> _TASK INPUT_
(* ===== verification/GhostPublish.v ===== *)
(** Publishing a new root prunes every block outside of the new root's subtree,
    releases exactly the voters on the pruned blocks and keeps the invariants. *)
From S2P Require Import Prelude VotorBase Ghost GhostTree GhostInv GhostInsert.

(** * Pushing the children of a block *)

Lemma push_children_spec e (keep : fd_hash_t -> bool) m par ts :
  forest m par ts -> NoDup (map tid ts) ->
  forall fuel out queue steps, (length ts <= fuel)%nat -> (forall c, c ∈ map tid ts -> keep c = true -> c ∉ out) ->
  exists out', push_children fuel e keep m out (hd_id ts) queue steps =
    Ok (out', queue ++ filter (fun c => keep c = true) (map tid ts), steps + Z.of_nat (Nat.pred (length ts))) /\
    forall y, y ∈ out' <-> y ∈ out \/ (y ∈ map tid ts /\ keep y = true).
Proof.
  induction ts as [|t ts IH]; cbn [map]; intros Hf Hnd fuel out queue steps Hlen Hout.
  - exists out. split; [|intros y; split; [tauto|intros [?|[?%not_elem_of_nil _]]; done]].
    destruct fuel; cbn; by rewrite app_nil_r, Z.add_0_r.
  - destruct fuel as [|k]; [cbn in Hlen; lia|]. destruct Hf as [Hl Hf]. apply NoDup_cons in Hnd as [Ht Hnd].
    destruct (links_root _ _ _ _ Hl) as (b & Hb & _ & Hs & _). cbn [hd_id head fmap option_fmap option_map push_children].
    rewrite Hb. cbn [deref mbind outcome_bind]. rewrite Hs, filter_cons.
    set (steps' := match hd_id ts with Some _ => steps + 1 | None => steps end).
    assert (steps' + Z.of_nat (Nat.pred (length ts)) = steps + Z.of_nat (Nat.pred (length (t :: ts)))) as <-
      by (unfold steps'; destruct ts; cbn [hd_id head fmap option_fmap option_map length Nat.pred]; lia).
    destruct (keep (tid t)) eqn:Ek.
    + rewrite bool_decide_false by (apply Hout; [by left|done]). cbn [negb check mbind outcome_bind fst snd].
      rewrite decide_True by done.
      destruct (IH Hf Hnd k ({[tid t]} ∪ out) (queue ++ [tid t]) steps') as (out' & E & Ho); [cbn in Hlen; lia| |].
      { intros c Hc Hk [->%elem_of_singleton|Hin]%elem_of_union; [done|]. by apply (Hout c); [right|..]. }
      exists out'. split; [rewrite E, <- app_assoc; done|]. intros y. rewrite Ho, elem_of_union, elem_of_singleton, elem_of_cons. naive_solver.
    + cbn [mbind outcome_bind fst snd]. rewrite decide_False by done.
      destruct (IH Hf Hnd k out queue steps') as (out' & E & Ho); [cbn in Hlen; lia| |].
      { intros c Hc Hk. by apply Hout; [right|]. }
      exists out'. split; [done|]. intros y. rewrite Ho, elem_of_cons. split; [naive_solver|].
      intros [?|[[->|?] ?]]; [by left|congruence|by right].
Qed.

Lemma tids_nodup ts : NoDup (fids ts) -> NoDup (map tid ts).
Proof.
  induction ts as [|[y us] ts IH]; cbn; [done|]. intros [Hy Hnd]%NoDup_cons. constructor; [|apply IH; by apply NoDup_app in Hnd as (_ & _ & ?)].
  intros (t & E & Ht)%list_elem_of_fmap. apply Hy, elem_of_app. right. apply fids_elem. exists t. split; [done|]. rewrite E. destruct t; by left.
Qed.

Lemma tid_in t : tid t ∈ ids t.
Proof. destruct t; cbn; by left. Qed.

(** * What publishing prunes *)

Section Prune.
Context (newr : fd_hash_t).

(** The blocks outside of [newr]'s subtree, and the forks they make. *)
Fixpoint pids (t : tree) : list fd_hash_t :=
  match t with Node x ts => x :: concat (map (fun t => if bool_decide (tid t = newr) then [] else pids t) ts) end.
Fixpoint pforks (t : tree) : Z :=
  match t with
  | Node _ ts => Z.of_nat (Nat.pred (length ts)) + lsum (fun t => if bool_decide (tid t = newr) then 0 else pforks t) ts
  end.

Definition others (ts : list tree) : list tree := filter (fun t => tid t <> newr) ts.
Abbreviation fpids ts := (concat (map pids ts)).

Lemma pids_others ts : concat (map (fun t => if bool_decide (tid t = newr) then [] else pids t) ts) = fpids (others ts).
Proof.
  unfold others. induction ts as [|t ts IH]; [done|]. cbn [map concat]. rewrite filter_cons, IH.
  case_bool_decide; [rewrite decide_False by tauto|rewrite decide_True by done]; done.
Qed.

Lemma pforks_others ts : lsum (fun t => if bool_decide (tid t = newr) then 0 else pforks t) ts = lsum pforks (others ts).
Proof.
  unfold others. induction ts as [|t ts IH]; [done|]. rewrite filter_cons.
  change (lsum (fun t => if bool_decide (tid t = newr) then 0 else pforks t) (t :: ts)) with
    ((if bool_decide (tid t = newr) then 0 else pforks t) + lsum (fun t => if bool_decide (tid t = newr) then 0 else pforks t) ts).
  rewrite IH. case_bool_decide; [rewrite decide_False by tauto|rewrite decide_True by done]; [lia|done].
Qed.

Lemma others_id ts : newr ∉ fids ts -> others ts = ts.
Proof.
  unfold others. induction ts as [|t ts IH]; cbn [map concat]; [done|]. rewrite not_elem_of_app. intros [H1 H2].
  rewrite filter_cons, decide_True; [by rewrite IH|]. intros <-. by apply H1, tid_in.
Qed.

Lemma pids_away t : newr ∉ ids t -> pids t = ids t.
Proof.
  induction t as [x ts IH] using tree_rect'. cbn [ids pids]. intros [_ Hn]%not_elem_of_cons. f_equal.
  rewrite pids_others, others_id by done. induction IH as [|t ts Ht _ IHts]; cbn in *; [done|].
  apply not_elem_of_app in Hn as [H1 H2]. by rewrite Ht, IHts.
Qed.

Lemma pforks_away t : newr ∉ ids t -> pforks t = forks t.
Proof.
  induction t as [x ts IH] using tree_rect'. cbn [ids pforks forks]. intros [_ Hn]%not_elem_of_cons. f_equal.
  rewrite pforks_others, others_id by done. induction IH as [|t ts Ht _ IHts]; cbn in *; [done|].
  apply not_elem_of_app in Hn as [H1 H2]. unfold lsum in *. cbn. by rewrite Ht, IHts.
Qed.

(** The tree is what is pruned and the subtree that stays. *)
Lemma sub_split T s :
  NoDup (ids T) -> tid T <> newr -> sub T newr = Some s ->
  ids T ≡ₚ pids T ++ ids s /\ forks T = pforks T + forks s.
Proof.
  induction T as [x ts IH] using tree_rect'. intros Hnd Hx. rewrite sub_node. rewrite bool_decide_false by (cbn in Hx; congruence).
  cbn [ids pids forks pforks] in *. apply NoDup_cons in Hnd as [_ Hnd]. intros Hs.
  assert (fids ts ≡ₚ fpids (others ts) ++ ids s /\ lsum forks ts = lsum pforks (others ts) + forks s) as [E1 E2].
  2:{ rewrite pids_others, pforks_others, E1, E2. split; [done|lia]. }
  clear Hx x. revert Hnd Hs. unfold others. induction IH as [|t ts Ht _ IHts]; cbn [fsub map concat]; [done|].
  intros (N1 & Nd & N2)%NoDup_app. rewrite filter_cons. change (lsum forks (t :: ts)) with (forks t + lsum forks ts).
  destruct (sub t newr) as [s'|] eqn:Es.
  - intros [= ->]. assert (newr ∈ ids t) as Hin by (rewrite <- (sub_tid _ _ _ Es); eapply sub_ids; [done|apply tid_in]).
    assert (newr ∉ fids ts) as Hout by by apply Nd.
    assert (fpids ts = fids ts /\ lsum pforks ts = lsum forks ts) as [Ep Ef].
    { clear -Hout. induction ts as [|t ts IH]; [done|]. cbn in Hout. apply not_elem_of_app in Hout as [H1 H2].
      destruct (IH H2) as [I1 I2]. cbn. rewrite pids_away, I1 by done. split; [done|].
      unfold lsum in *. cbn. rewrite I2, pforks_away by done. done. }
    pose proof (others_id ts Hout) as Eo. unfold others in Eo. rewrite Eo. destruct (decide (tid t = newr)) as [Et|Et].
    + rewrite decide_False by tauto. rewrite <- Et, sub_self in Es. injection Es as <-. rewrite Ep, Ef. split; [apply Permutation_app_comm|lia].
    + rewrite decide_True by done. destruct (Ht N1 Et eq_refl) as [I1 I2].
      cbn [map concat]. change (lsum pforks (t :: ts)) with (pforks t + lsum pforks ts).
      rewrite Ep, Ef, I1, I2. split; [|lia]. rewrite <- !app_assoc. apply Permutation_app_head, Permutation_app_comm.
  - intros Hs. destruct (IHts N2 Hs) as [I1 I2]. assert (newr ∉ ids t) as Hout by (intros [? ?]%sub_is_Some; congruence).
    rewrite decide_True by (intros <-; by apply Hout, tid_in). cbn [map concat].
    match goal with |- context [lsum pforks (t :: ?l)] => change (lsum pforks (t :: l)) with (pforks t + lsum pforks l) end.
    rewrite I1, I2, (pids_away t), (pforks_away t) by done. split; [by rewrite app_assoc|lia].
Qed.

Lemma others_elem t qs ts : t ∈ qs ++ others ts -> t ∈ qs \/ t ∈ ts.
Proof. intros [?|H]%elem_of_app; [by left|right]. unfold others in H. by apply list_elem_of_filter in H as [_ ?]. Qed.

Lemma others_fids qs ts : fids (qs ++ others ts) ⊆+ fids ts ++ fids qs.
Proof.
  rewrite fids_app. rewrite (Permutation_app_comm (fids qs)). apply submseteq_app; [|done]. unfold others.
  induction ts as [|t ts IH]; [done|]. rewrite filter_cons. case_decide; cbn [map concat]; [by apply submseteq_app|].
  by apply submseteq_inserts_l.
Qed.

Lemma others_tids qs ts :
  map tid qs ++ filter (fun c => negb (bool_decide (c = newr)) = true) (map tid ts) = map tid (qs ++ others ts).
Proof.
  rewrite map_app. f_equal. unfold others. induction ts as [|t ts IH]; [done|]. cbn [map]. rewrite !filter_cons, IH.
  destruct (decide (tid t = newr)) as [E|E].
  - rewrite !decide_False; [done|tauto|by rewrite bool_decide_true].
  - rewrite !decide_True; [done|done|by rewrite bool_decide_false].
Qed.

Lemma pforks_nonneg ts : 0 <= lsum pforks ts.
Proof.
  apply lsum_nonneg. intros t _. induction t as [y us IH] using tree_rect'. cbn [pforks]. rewrite pforks_others.
  assert (0 <= lsum pforks (others us)); [|lia]. apply lsum_nonneg. intros t Ht.
  apply (others_elem t [] us) in Ht as [?%not_elem_of_nil|Ht]; [done|]. by eapply Forall_forall in IH.
Qed.
End Prune.

(** * The prune walk *)

Lemma foldl_delete_lookup (vs : gmap fd_pubkey_t fd_ghost_vtr_t) l k :
  foldl (fun vs v => delete v vs) vs l !! k = if bool_decide (k ∈ l) then None else vs !! k.
Proof.
  revert vs. induction l as [|v l IH]; intros vs; cbn [foldl]; [done|]. rewrite IH.
  destruct (decide (k ∈ l)) as [H|H].
  - rewrite !bool_decide_true by (by right || done). done.
  - rewrite (bool_decide_false (k ∈ l)) by done. destruct (decide (k = v)) as [->|Hne].
    + rewrite lookup_delete_eq, bool_decide_true by (by left). done.
    + rewrite lookup_delete_ne, bool_decide_false; [done|rewrite elem_of_cons; tauto|done].
Qed.

(** The dlist of a block holds the voters whose latest vote is for it. *)
Definition parked (g : fd_ghost_t) : Prop :=
  forall x b k, gh_blks g !! x = Some b -> (k ∈ gb_vtrs b <-> exists v, gh_vtrs g !! k = Some v /\ gv_prev_block_id v = x).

> _TASK ITEM_
Reproduce the entries above exactly, but only the lines between the line holding "induction ts as [|t ts IH]; cbn [map];" and the line holding "rewrite Hb. cbn", inclusive.

> _SOLUTION TO THIS PROBLEM_
  induction ts as [|t ts IH]; cbn [map]; intros Hf Hnd fuel out queue steps Hlen Hout.
  - exists out. split; [|intros y; split; [tauto|intros [?|[?%not_elem_of_nil _]]; done]].
    destruct fuel; cbn; by rewrite app_nil_r, Z.add_0_r.
  - destruct fuel as [|k]; [cbn in Hlen; lia|]. destruct Hf as [Hl Hf]. apply NoDup_cons in Hnd as [Ht Hnd].
    destruct (links_root _ _ _ _ Hl) as (b & Hb & _ & Hs & _). cbn [hd_id head fmap option_fmap option_map push_children].
    rewrite Hb. cbn [deref mbind outcome_bind]. rewrite Hs, filter_cons.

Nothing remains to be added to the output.